■ WHAT THE TASK ASKS:
Please return the lines of the data below, word for word, from the first line through the line containing "(** The numbers".

■ RECORDS:
(* ===== verification/Block.v ===== *)
(** * Blocks ([types/block/*.rs], [Column] of [types/column/mod.rs])

    A block is a list of named columns of equal length.  Its text is not
    modelled; it is compared in file Compare, cast in Cast, concatenated in
    Concat and made from vectors in ColumnFrom. *)

From S2P Require Import Prelude RustStd Errors Scalars Encoder ReadEx Stable Finite.
From S2P Require Import Protocol SqlType TypeNames DecimalNum Values StringPool Columns.
From S2P Require Import ColumnLaws Compressed.
Local Open Scope Z_scope.

Module BlockInfo.
Record t := mk { num1 : Z; is_overflows : Z; num2 : Z; bucket_num : Z; num3 : Z }.

#[global] Instance t_eq_dec : EqDecision t.
Proof. solve_decision. Defined.

Definition default : t := mk 0 0 0 (-1) 0.

Definition read_from {P : Profile} {R} `{Read R} : rd R t :=
  num1 ← read_uvarint;
  is_overflows ← read_scalar bool_;
  num2 ← read_uvarint;
  bucket_num ← read_scalar i32;
  num3 ← read_uvarint;
  mret (mk num1 is_overflows num2 bucket_num num3).

Definition write (self : t) (encoder : Encoder) : Result Encoder :=
  encoder ← uvarint encoder 1;
  encoder ← Encoder.write bool_ encoder (is_overflows self);
  encoder ← uvarint encoder 2;
  encoder ← Encoder.write i32 encoder (bucket_num self);
  uvarint encoder 0.

Definition ok (self : t) : bool :=
  prim_ok bool_ (is_overflows self) && prim_ok i32 (bucket_num self).

(** The numbers of the fields are written, whatever was read. *)
Definition received (self : t) : t := mk 1 (is_overflows self) 2 (bucket_num self) 0.

Definition bytes_of (self : t) : bytes :=
  uvarint_bytes 1 ++ marshal bool_ (is_overflows self) ++ uvarint_bytes 2
  ++ marshal i32 (bucket_num self) ++ uvarint_bytes 0.
End BlockInfo.

Section Block.
Context {P : Profile} `{ChronoTz, Combine, Lz4}.

(** ** Columns with a name *)

Record Column := mkColumn { name : bytes; data : column_data }.

Definition column_read {R} `{Read R} (size : Z) (tz : Tz) : rd R Column :=
  name ← read_string;
  type_name ← read_string;
  data ← load_data type_name size tz;
  mret (mkColumn name data).

Definition column_write (self : Column) (encoder : Encoder) : Result Encoder :=
  encoder ← string encoder (name self);
  encoder ← string encoder (to_string (sql_type (data self)));
  n ← len (data self);
  save (data self) encoder 0 n.

Definition column_slice (self : Column) (start end_ : Z) : Column :=
  mkColumn (name self) (ChunkColumnData (data self) start end_).

(** [clone_instance]: what cannot be cloned panics.  The clones of an optional
    column and of an array column share the column inside, those of decimals and
    enums clone it, too. *)
Fixpoint clone_instance (self : column_data) : Result column_data :=
  match self with
  | DecimalColumnData inner precision scale nobits =>
    inner ← clone_instance inner; Ok (DecimalColumnData inner precision scale nobits)
  | Enum8ColumnData enum_values inner =>
    inner ← clone_instance inner; Ok (Enum8ColumnData enum_values inner)
  | Enum16ColumnData enum_values inner =>
    inner ← clone_instance inner; Ok (Enum16ColumnData enum_values inner)
  | ChunkColumnData _ _ _ | ConcatColumnData _ _ _ | StringAdapter _ | FixedStringAdapter _ _
  | NullableFixedStringAdapter _ _ | DecimalAdapter _ _ _ _ | NullableDecimalAdapter _ _ _ _
  | Enum8Adapter _ _ | NullableEnum8Adapter _ _ | Enum16Adapter _ _
  | NullableEnum16Adapter _ _ | ChronoDateTimeAdapter _ _ => Panic
  | c => Ok c
  end.

(** A clone is the column again, as a value. *)
Lemma clone_instance_or c : clone_instance c = Ok c \/ clone_instance c = Panic.
Proof.
  induction c as [| | | | | | | | |c IH p s b|vs c IH|vs c IH| | | | | | | | | | | |]; cbn; auto;
    destruct IH as [->| ->]; auto.
Qed.

(** [Column::push].  A column whose data is [shared] is cloned first, and the
    clone shares the nested data with the original. *)
Definition column_push (shared : bool) (self : Column) (value : Value.t) : Result Column :=
  data ←
    (if shared then c ← clone_instance (data self); push false c value
     else push true (data self) value);
  Ok (mkColumn (name self) data).

(** ** Blocks *)

Record Block := mkBlock {
  info : BlockInfo.t;
  columns : list Column;
  capacity_ : Z
}.

Definition INSERT_BLOCK_SIZE : Z := 1048576.
Definition DEFAULT_CAPACITY : Z := 100.

Definition block_with_capacity (capacity : Z) : Block := mkBlock BlockInfo.default [] capacity.
Definition block_new : Block := block_with_capacity DEFAULT_CAPACITY.
Definition block_default : Block := mkBlock BlockInfo.default [] 0.

Definition row_count (self : Block) : Result Z :=
  match columns self with [] => Ok 0 | column :: _ => len (data column) end.

Definition column_count (self : Block) : Z := Z.of_nat (length (columns self)).

Definition block_is_empty (self : Block) : bool := bool_decide (columns self = []).

(** [append_column]: the columns must have the same length. *)
Definition append_column (self : Block) (column : Column) : Result Block :=
  column_len ← len (data column);
  n ← row_count self;
  if negb (bool_decide (columns self = [])) && negb (n =? column_len) then Panic
  else Ok (mkBlock (info self) (columns self ++ [column]) (capacity_ self)).

(** [ColumnIdx]: by position or by name. *)
Inductive ColumnIdx := ByPosition (i : Z) | ByName (s : bytes).

Definition get_index (col : ColumnIdx) (cs : list Column) : Result Z :=
  match col with
  | ByPosition i => Ok i
  | ByName s =>
    match list_find (fun c => name c = s) cs with
    | Some (i, _) => Ok (Z.of_nat i)
    | None => Err (Error.FromSql FromSqlError.OutOfRange)
    end
  end.

(** [Block::get]. *)
Definition get {A} (from_sql : FromSql A) (self : Block) (row : Z) (col : ColumnIdx) : Result A :=
  column_index ← get_index col (columns self);
  column ← indexZ (columns self) column_index;
  v ← at_ (data column) row;
  from_sql v.

Definition get_column (self : Block) (col : ColumnIdx) : Result Column :=
  column_index ← get_index col (columns self);
  indexZ (columns self) column_index.

(** ** Reading *)

Definition raw_load {R} `{Read R} (tz : Tz) : rd R Block :=
  info ← BlockInfo.read_from;
  num_columns ← read_uvarint;
  num_rows ← read_uvarint;
  rd_for (Z.to_nat num_columns)
    (fun block =>
       column ← column_read num_rows tz;
       lift (append_column block column))
    (mkBlock info [] DEFAULT_CAPACITY).

(** What the decompressing reader has left over is dropped with it. *)
Definition load {R} `{Read R} (tz : Tz) (compress : bool) : rd R Block := fun r =>
  if compress then
    '(block, cr) ← raw_load tz (make r);
    Ok (block, cr_reader _ cr)
  else raw_load tz r.

(** ** Writing *)

Definition write_plain (self : Block) (encoder : Encoder) : Result Encoder :=
  encoder ← BlockInfo.write (info self) encoder;
  encoder ← uvarint encoder (column_count self);
  n ← row_count self;
  encoder ← uvarint encoder n;
  for_each (columns self) (fun column e => column_write column e) encoder.

Definition block_write (self : Block) (encoder : Encoder) (compress : bool) : Result Encoder :=
  if compress then
    tmp ← write_plain self new;
    write_compressed encoder (get_buffer tmp)
  else write_plain self encoder.

(** ** Chunks *)

(** [result.column(name, data)] for a slice of each column. *)
Definition slice_columns (block result : Block) (start end_ : Z) : Result Block :=
  for_each (columns block) (fun column result => append_column result (column_slice column start end_))
    result.

(** [ChunkIterator::next]: the chunk and the position after it. *)
Definition chunk_next (size : Z) (block : Block) (position : Z) : Result (option (Block * Z)) :=
  m ← row_count block;
  if (m =? 0) && (position =? 0) then
    result ← slice_columns block block_default 0 0;
    Ok (Some (result, position + 1))
  else if m <=? position then Ok None
  else
    let size := Z.min size (m - position) in
    result ← slice_columns block block_new position (position + size);
    Ok (Some (result, position + size)).

(** [for chunk in self.chunks(size)]; [fuel] bounds the chunks left. *)
Fixpoint for_chunks {A} (fuel : nat) (size : Z) (block : Block) (position : Z)
  (body : Block -> A -> Result A) (a : A) : Result A :=
  match fuel with
  | O => OutOfFuel
  | S fuel =>
    r ← chunk_next size block position;
    match r with
    | None => Ok a
    | Some (chunk, position) => a ← body chunk a; for_chunks fuel size block position body a
    end
  end.

(** Enough for every chunk: [number of chunks + 1]. *)
Definition chunks_fuel (size m : Z) : nat := Z.to_nat (m / size + 3).

Definition send_data (packet : Z) (self : Block) (encoder : Encoder) (compress : bool)
  : Result Encoder :=
  encoder ← uvarint encoder packet;
  encoder ← string encoder [];
  m ← row_count self;
  for_chunks (chunks_fuel INSERT_BLOCK_SIZE m) INSERT_BLOCK_SIZE self 0
    (fun chunk e => block_write chunk e compress) encoder.

Definition send_server_data : Block -> Encoder -> bool -> Result Encoder := send_data SERVER_DATA.
Definition send_client_data : Block -> Encoder -> bool -> Result Encoder := send_data CLIENT_DATA.

(** ** Rows *)

(** [extract_timezone]. *)
Fixpoint extract_timezone (value : Value.t) : Tz :=
  match value with
  | Value.Date _ tz | Value.DateTime_ _ tz => tz
  | Value.Nullable (Right d) => extract_timezone d
  | Value.Array _ (v :: _) => extract_timezone v
  | _ => Zulu
  end.

(** [put_param]; it calls itself once after adding the missing column. *)
Fixpoint put_param_fuel (fuel : nat) (key : bytes) (value : Value.t) (block : Block)
  : Result Block :=
  match fuel with
  | O => OutOfFuel
  | S fuel =>
    match get_index (ByName key) (columns block) with
    | Ok col_index =>
      column ← indexZ (columns block) col_index;
      column ← column_push false column value;
      Ok (mkBlock (info block) (<[Z.to_nat col_index:=column]> (columns block)) (capacity_ block))
    | Err (Error.FromSql FromSqlError.OutOfRange) =>
      n ← row_count block;
      if n <=? 1 then
        d ← from_type (value_sql_type value) (extract_timezone value) (capacity_ block);
        put_param_fuel fuel key value
          (mkBlock (info block) (columns block ++ [mkColumn key d]) (capacity_ block))
      else Err (Error.FromSql FromSqlError.OutOfRange)
    | Err err => Err err
    | Panic => Panic
    | OutOfFuel => OutOfFuel
    end
  end.

Definition put_param (key : bytes) (value : Value.t) (block : Block) : Result Block :=
  put_param_fuel 2 key value block.

(** [RowBuilder::apply], for [RCons] chains and for [Vec<(String, Value)>]. *)
Definition block_push (row : list (bytes * Value.t)) (block : Block) : Result Block :=
  for_each row (fun '(k, v) block => put_param k v block) block.

(** [Rows::next]. *)
Definition rows_next (self : Block) (row : Z) : Result (option (Z * Z)) :=
  n ← row_count self;
  if n <=? row then Ok None else Ok (Some (row, row + 1)).

(** A [Row]; a [BlockRef] is the block that it borrows or owns. *)
Record Row := mkRow { row : Z; block_ref : Block }.

Definition row_get {A} (from_sql : FromSql A) (self : Row) (col : ColumnIdx) : Result A :=
  get from_sql (block_ref self) (row self) col.

Definition row_len (self : Row) : Z := column_count (block_ref self).

Definition row_is_empty (self : Row) : bool := row_len self =? 0.

Definition row_name (self : Row) (col : ColumnIdx) : Result bytes :=
  column ← get_column (block_ref self) col; Ok (name column).

Definition row_sql_type (self : Row) (col : ColumnIdx) : Result SqlType :=
  column ← get_column (block_ref self) col; Ok (sql_type (data column)).
End Block.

■ WRITTEN RESPONSE:
(* ===== verification/Block.v ===== *)
(** * Blocks ([types/block/*.rs], [Column] of [types/column/mod.rs])

    A block is a list of named columns of equal length.  Its text is not
    modelled; it is compared in file Compare, cast in Cast, concatenated in
    Concat and made from vectors in ColumnFrom. *)

From S2P Require Import Prelude RustStd Errors Scalars Encoder ReadEx Stable Finite.
From S2P Require Import Protocol SqlType TypeNames DecimalNum Values StringPool Columns.
From S2P Require Import ColumnLaws Compressed.
Local Open Scope Z_scope.

Module BlockInfo.
Record t := mk { num1 : Z; is_overflows : Z; num2 : Z; bucket_num : Z; num3 : Z }.

#[global] Instance t_eq_dec : EqDecision t.
Proof. solve_decision. Defined.

Definition default : t := mk 0 0 0 (-1) 0.

Definition read_from {P : Profile} {R} `{Read R} : rd R t :=
  num1 ← read_uvarint;
  is_overflows ← read_scalar bool_;
  num2 ← read_uvarint;
  bucket_num ← read_scalar i32;
  num3 ← read_uvarint;
  mret (mk num1 is_overflows num2 bucket_num num3).

Definition write (self : t) (encoder : Encoder) : Result Encoder :=
  encoder ← uvarint encoder 1;
  encoder ← Encoder.write bool_ encoder (is_overflows self);
  encoder ← uvarint encoder 2;
  encoder ← Encoder.write i32 encoder (bucket_num self);
  uvarint encoder 0.

Definition ok (self : t) : bool :=
  prim_ok bool_ (is_overflows self) && prim_ok i32 (bucket_num self).

(** The numbers of the fields are written, whatever was read. *)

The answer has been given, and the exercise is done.